* Available records
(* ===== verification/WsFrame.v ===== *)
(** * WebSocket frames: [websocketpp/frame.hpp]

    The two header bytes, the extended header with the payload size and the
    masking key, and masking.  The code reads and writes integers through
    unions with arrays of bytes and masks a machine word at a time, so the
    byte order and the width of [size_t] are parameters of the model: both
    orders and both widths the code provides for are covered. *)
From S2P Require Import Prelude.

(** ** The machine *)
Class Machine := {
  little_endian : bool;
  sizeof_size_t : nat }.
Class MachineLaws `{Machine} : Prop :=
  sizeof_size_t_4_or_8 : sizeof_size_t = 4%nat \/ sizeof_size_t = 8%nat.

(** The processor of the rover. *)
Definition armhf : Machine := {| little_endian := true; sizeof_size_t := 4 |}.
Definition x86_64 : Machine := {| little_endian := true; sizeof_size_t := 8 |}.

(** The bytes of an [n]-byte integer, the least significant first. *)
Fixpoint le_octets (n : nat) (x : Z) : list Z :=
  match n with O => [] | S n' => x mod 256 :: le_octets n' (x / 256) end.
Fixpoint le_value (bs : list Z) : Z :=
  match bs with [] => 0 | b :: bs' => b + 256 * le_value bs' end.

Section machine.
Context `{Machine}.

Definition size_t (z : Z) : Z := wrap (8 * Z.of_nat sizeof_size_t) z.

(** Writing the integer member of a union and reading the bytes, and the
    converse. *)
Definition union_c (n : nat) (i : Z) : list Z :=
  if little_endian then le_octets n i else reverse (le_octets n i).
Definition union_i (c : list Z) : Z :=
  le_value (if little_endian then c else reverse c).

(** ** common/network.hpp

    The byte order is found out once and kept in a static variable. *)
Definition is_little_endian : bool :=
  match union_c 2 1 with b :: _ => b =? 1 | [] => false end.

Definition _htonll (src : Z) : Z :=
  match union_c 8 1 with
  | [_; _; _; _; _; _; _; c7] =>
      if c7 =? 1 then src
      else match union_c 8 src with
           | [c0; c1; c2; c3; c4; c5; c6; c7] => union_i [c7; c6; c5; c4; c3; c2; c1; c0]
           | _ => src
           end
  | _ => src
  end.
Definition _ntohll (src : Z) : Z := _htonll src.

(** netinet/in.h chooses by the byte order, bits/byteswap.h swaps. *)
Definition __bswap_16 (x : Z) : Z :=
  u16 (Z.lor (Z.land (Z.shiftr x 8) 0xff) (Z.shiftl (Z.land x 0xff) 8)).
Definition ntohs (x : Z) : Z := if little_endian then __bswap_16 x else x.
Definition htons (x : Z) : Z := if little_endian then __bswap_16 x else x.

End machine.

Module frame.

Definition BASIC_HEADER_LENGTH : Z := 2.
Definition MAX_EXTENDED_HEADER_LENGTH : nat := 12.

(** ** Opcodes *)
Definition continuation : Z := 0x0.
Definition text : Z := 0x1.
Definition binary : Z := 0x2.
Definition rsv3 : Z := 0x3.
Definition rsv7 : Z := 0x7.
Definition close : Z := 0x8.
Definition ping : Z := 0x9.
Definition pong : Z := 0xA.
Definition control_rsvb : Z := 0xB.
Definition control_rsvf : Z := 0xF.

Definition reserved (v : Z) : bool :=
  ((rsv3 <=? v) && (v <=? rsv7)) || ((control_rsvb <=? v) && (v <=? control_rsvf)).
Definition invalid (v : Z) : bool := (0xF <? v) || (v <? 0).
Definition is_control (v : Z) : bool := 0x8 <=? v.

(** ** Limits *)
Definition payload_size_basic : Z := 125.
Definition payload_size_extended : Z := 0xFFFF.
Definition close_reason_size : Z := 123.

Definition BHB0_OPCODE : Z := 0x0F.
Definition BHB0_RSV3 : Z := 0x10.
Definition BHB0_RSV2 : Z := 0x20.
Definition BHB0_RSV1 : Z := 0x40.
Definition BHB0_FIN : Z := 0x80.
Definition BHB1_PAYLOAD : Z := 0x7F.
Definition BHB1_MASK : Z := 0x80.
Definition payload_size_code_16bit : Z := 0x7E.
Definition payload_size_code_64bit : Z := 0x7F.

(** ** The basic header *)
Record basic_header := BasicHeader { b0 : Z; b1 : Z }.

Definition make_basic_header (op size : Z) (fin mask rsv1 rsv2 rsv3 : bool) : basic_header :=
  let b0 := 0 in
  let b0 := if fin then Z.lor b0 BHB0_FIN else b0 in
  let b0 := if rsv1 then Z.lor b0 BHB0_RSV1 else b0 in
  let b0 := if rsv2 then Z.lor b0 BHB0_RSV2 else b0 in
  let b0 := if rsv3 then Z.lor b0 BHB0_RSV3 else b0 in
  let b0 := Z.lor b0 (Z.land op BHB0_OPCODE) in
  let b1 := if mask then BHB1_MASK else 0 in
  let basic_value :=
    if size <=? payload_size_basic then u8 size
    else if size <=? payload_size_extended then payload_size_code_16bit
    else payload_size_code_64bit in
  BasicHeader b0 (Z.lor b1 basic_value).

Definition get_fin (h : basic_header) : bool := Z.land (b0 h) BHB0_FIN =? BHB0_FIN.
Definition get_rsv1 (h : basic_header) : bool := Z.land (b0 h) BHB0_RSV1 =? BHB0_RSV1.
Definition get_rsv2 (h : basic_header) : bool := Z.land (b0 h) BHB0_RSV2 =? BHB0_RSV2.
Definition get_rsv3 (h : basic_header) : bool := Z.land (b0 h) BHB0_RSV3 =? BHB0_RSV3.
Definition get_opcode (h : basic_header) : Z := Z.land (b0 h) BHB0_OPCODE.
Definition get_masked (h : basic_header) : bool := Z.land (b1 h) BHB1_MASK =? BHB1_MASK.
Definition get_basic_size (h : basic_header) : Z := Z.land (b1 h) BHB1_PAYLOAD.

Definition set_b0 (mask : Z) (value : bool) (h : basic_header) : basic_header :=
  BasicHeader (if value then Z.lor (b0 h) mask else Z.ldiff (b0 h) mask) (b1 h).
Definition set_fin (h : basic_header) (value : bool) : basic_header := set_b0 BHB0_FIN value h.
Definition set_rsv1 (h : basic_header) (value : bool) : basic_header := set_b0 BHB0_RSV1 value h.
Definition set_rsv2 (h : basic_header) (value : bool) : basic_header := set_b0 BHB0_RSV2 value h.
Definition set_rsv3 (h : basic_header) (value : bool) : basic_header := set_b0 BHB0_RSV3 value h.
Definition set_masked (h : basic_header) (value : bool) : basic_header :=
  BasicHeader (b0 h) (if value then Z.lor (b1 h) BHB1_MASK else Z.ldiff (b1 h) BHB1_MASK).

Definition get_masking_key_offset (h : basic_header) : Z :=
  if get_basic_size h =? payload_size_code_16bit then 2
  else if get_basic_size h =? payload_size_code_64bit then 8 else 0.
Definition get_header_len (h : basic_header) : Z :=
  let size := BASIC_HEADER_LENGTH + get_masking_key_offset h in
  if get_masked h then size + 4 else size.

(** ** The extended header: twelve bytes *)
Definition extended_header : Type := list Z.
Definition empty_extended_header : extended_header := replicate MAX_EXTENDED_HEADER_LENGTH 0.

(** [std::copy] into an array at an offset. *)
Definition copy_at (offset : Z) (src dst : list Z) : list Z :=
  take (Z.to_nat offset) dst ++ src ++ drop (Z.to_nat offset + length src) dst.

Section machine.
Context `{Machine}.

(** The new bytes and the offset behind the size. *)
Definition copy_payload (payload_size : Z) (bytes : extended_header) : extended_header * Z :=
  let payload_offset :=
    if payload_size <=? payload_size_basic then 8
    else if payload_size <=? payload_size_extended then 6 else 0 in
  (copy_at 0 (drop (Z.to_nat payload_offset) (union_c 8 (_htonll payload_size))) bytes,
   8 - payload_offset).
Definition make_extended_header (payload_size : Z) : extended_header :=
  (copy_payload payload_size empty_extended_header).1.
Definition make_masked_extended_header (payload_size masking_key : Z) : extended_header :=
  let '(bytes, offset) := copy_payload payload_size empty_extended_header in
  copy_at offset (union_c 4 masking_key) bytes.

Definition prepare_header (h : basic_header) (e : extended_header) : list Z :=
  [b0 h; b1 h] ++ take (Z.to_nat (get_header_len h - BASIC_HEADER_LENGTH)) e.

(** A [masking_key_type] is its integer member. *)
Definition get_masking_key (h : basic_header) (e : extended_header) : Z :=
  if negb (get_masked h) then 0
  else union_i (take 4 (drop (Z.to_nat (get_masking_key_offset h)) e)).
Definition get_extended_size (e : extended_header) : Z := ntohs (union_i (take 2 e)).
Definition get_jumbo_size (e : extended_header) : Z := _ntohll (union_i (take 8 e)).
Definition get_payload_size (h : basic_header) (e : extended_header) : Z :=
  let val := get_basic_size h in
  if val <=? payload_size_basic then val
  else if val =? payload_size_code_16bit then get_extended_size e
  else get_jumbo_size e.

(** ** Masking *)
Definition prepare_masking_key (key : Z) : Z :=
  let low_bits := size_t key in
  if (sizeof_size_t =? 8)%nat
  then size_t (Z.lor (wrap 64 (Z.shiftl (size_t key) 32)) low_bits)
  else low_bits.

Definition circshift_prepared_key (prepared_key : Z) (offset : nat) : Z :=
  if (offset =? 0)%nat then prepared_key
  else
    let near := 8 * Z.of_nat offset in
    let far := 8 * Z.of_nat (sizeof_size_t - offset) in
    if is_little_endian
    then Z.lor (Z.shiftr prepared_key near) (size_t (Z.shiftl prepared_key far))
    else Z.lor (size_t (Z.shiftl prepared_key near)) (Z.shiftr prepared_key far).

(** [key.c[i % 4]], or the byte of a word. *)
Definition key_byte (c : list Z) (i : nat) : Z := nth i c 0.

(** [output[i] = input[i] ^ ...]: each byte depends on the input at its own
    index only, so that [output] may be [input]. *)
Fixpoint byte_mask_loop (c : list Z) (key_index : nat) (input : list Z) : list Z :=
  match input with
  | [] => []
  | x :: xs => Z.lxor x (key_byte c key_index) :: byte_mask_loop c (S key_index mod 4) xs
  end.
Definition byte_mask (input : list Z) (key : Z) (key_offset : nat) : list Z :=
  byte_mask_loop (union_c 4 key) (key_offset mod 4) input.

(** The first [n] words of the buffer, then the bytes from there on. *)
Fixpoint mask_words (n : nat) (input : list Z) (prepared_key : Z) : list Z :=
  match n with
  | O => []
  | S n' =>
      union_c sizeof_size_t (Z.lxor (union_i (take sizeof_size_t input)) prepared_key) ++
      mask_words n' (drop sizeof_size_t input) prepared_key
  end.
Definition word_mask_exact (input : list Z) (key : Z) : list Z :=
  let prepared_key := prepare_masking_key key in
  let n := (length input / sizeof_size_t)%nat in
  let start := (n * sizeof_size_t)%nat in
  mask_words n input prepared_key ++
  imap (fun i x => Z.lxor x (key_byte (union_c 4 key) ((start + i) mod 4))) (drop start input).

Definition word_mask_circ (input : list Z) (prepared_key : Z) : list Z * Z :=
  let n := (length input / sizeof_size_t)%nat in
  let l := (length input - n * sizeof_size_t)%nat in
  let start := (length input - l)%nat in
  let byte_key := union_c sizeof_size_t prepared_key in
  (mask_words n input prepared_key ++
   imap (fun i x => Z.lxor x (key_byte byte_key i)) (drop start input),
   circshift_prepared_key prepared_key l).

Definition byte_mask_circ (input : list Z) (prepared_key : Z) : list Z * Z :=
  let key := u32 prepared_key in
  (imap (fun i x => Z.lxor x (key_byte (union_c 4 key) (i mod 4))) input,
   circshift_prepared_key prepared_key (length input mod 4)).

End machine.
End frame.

* Exercise goal
Above are the entries. Quote exactly the lines from the one bearing "sizeof_size_t_4_or_8 : sizeof_size_t" through the one bearing "converse. *)".

* Problem solution
  sizeof_size_t_4_or_8 : sizeof_size_t = 4%nat \/ sizeof_size_t = 8%nat.

(** The processor of the rover. *)
Definition armhf : Machine := {| little_endian := true; sizeof_size_t := 4 |}.
Definition x86_64 : Machine := {| little_endian := true; sizeof_size_t := 8 |}.

(** The bytes of an [n]-byte integer, the least significant first. *)
Fixpoint le_octets (n : nat) (x : Z) : list Z :=
  match n with O => [] | S n' => x mod 256 :: le_octets n' (x / 256) end.
Fixpoint le_value (bs : list Z) : Z :=
  match bs with [] => 0 | b :: bs' => b + 256 * le_value bs' end.

Section machine.
Context `{Machine}.

Definition size_t (z : Z) : Z := wrap (8 * Z.of_nat sizeof_size_t) z.

(** Writing the integer member of a union and reading the bytes, and the
    converse. *)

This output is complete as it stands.